On 2026-02-06 12:21, Richard Earnshaw (foss) wrote:
On 06/02/2026 10:11, Torbjorn SVENSSON wrote:


On 2026-01-27 11:03, Richard Earnshaw wrote:
On 27/01/2026 06:17, Alexandre Oliva wrote:
On Jan 23, 2026, "Richard Earnshaw (foss)" <[email protected]> wrote:

On 19/01/2026 19:23, Alexandre Oliva wrote:

-/* { dg-additional-options "-march=armv7-a -mthumb" { target { arm_arch_v7a_ok 
&& arm_thumb2_ok } } } */
+/* { dg-additional-options "-mcpu=unset -march=armv7-a -mthumb" { target { 
arm_arch_v7a_ok && arm_thumb2_ok } } } */

This will fail if other options set, or config settings imply,
-mfloat-abi=hard and -mfpu=auto.

So we should use -march=armv7-a+fp

Oh, good catch, thanks.

Here's the patch with this fix, currently under retesting.
I'll take your response above as approval with changes.


Reset the cpu selection to the default on tests that set -march
explicitly instead of using dg-add-options.  The latter would reset
the cpu selection to avoid interference from TOOL_OPTIONS.

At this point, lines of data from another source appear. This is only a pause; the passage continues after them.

Lemma lifecycle_checked d d' :
  canonical_lifecycle d = Ok d' ->
  exists operations, lifecycle_fact d' (clean_of "event" d) operations /\ same_but LIFECYCLE_FIELDS d d'.
Proof.
  unfold canonical_lifecycle. intros H. set (event := clean_of "event" d) in *.
  apply bind_ok in H as (u1 & Hevent%refuse_ok & H). apply bind_ok in H as (u2 & Hstate%refuse_ok & H).
  apply bind_ok in H as (u3 & Htold%refuse_ok & H). bool_prop. apply in_strs_true in Hevent.
  set (d1 := Py.set "event" (VStr event) d) in *. assert (S1 : same_but ["event"] d d1) by apply same_but_set.
  rewrite <-(same_clean _ "engineEvent" _ _ S1) in H by set_solver.
  rewrite <-(same_clean _ "engineEvent" _ _ S1) in Htold by set_solver.
  rewrite <-(same_get _ "nativeState" _ _ S1) in Hstate, Htold by set_solver.
  destruct (set_or_pop "engineEvent" d1) as (Hsaid & S2 & Hce).
  set (d2 := if Py.is_empty (clean_of "engineEvent" d1) then _ else _) in *.
  cbn [foldM] in H. apply bind_ok in H as (d4 & H4 & H).
  destruct (clean_word d2 "engineStatus") as [d3|] eqn:H3; [|done]. destruct (clean_word d3 "engineReason") as [d4'|] eqn:H4'; [|done].
  apply Ok_inj in H4. subst d4'. destruct (clean_word_ok _ _ _ H3) as [Hstatus S3]. destruct (clean_word_ok _ _ _ H4') as [Hreason S4].
  destruct (Py.get "operations" d4) as [| | | | |raw|] eqn:Eraw; try done.
  apply bind_ok in H as (ops & Hops & H). apply bind_ok in H as (u5 & Hstop%refuse_ok & H).
  apply bind_ok in H as (u6 & Hclosed%refuse_ok & <-%Ok_inj).
  destruct (add_operations _ _ _ Hops ltac:(constructor) ltac:(set_solver)) as [Hnd Hsub].
  set (d5 := Py.set "operations" (VList (map VStr ops)) d4) in *.
  assert (S5 : same_but ["operations"] d4 d5) by apply same_but_set.
  assert (S35 : same_but ["engineReason"; "operations"] d3 d5)
    by (eapply same_but_trans; [eapply (same_but_weaken ["engineReason"])|eapply (same_but_weaken ["operations"])]; try done; fields_in).
  assert (S25 : same_but ["engineStatus"; "engineReason"; "operations"] d2 d5)
    by (eapply same_but_trans; [eapply (same_but_weaken ["engineStatus"])|eapply same_but_weaken, S35]; try done; fields_in).
  assert (S15 : same_but ["engineEvent"; "engineStatus"; "engineReason"; "operations"] d1 d5)
    by (eapply same_but_trans; [eapply (same_but_weaken ["engineEvent"])|eapply same_but_weaken, S25]; try done; fields_in).
  exists ops. split; [|eapply same_but_trans; [eapply (same_but_weaken ["event"])|eapply same_but_weaken, S15]; try done; fields_in].
  split; [|done|..|done|done| |].
  - rewrite (S15 "event") by not_a_field. apply lookup_set_eq.
  - eapply same_word; [exact S25|not_a_field|done].
  - rewrite (same_get _ _ _ _ S15) by not_a_field. destruct (Py.get "nativeState" d1) as [| | | | | |[|e s]]; try done; [by left|right; by eexists _, _].
  - rewrite (same_get _ _ _ _ S15) by not_a_field. rewrite (S25 "engineEvent") by not_a_field.
    destruct (Py.get "nativeState" d1); try (by right). left. rewrite andb_true_r in Htold. intros Hn.
    rewrite <-Hce, (clean_of_absent _ _ Hn) in Htold. done.
  - eapply same_word; [exact S35|not_a_field|done].
  - eapply same_word; [exact S5|not_a_field|done].
  - apply lookup_set_eq.
  - intros Hin%in_strs_true. rewrite Hin in Hstop. by rewrite (same_clean _ _ _ _ S5) by not_a_field.
  - intros He. rewrite He in Hclosed. by destruct ops.
Qed.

Also add +fp to -march in tests that don't override float-abi and fpu,
so that -mfloat-abi=hard -mfpu=auto in TOOL_OPTIONS won't cause a
failure.


for  gcc/testsuite/ChangeLog

     * gcc.target/arm/bfloat16_simd_1_2.c: Add -mcpu=unset.
     * gcc.target/arm/bfloat16_simd_2_2.c: Likewise.
     * gcc.target/arm/bfloat16_simd_3_2.c: Likewise.
     * gcc.dg/torture/pr120347.c: Likewise.  Add +fp to -march.


This is OK, thanks.

Can this patch be picked for release/gcc-15 too?

Yes, as long as you've tested it properly.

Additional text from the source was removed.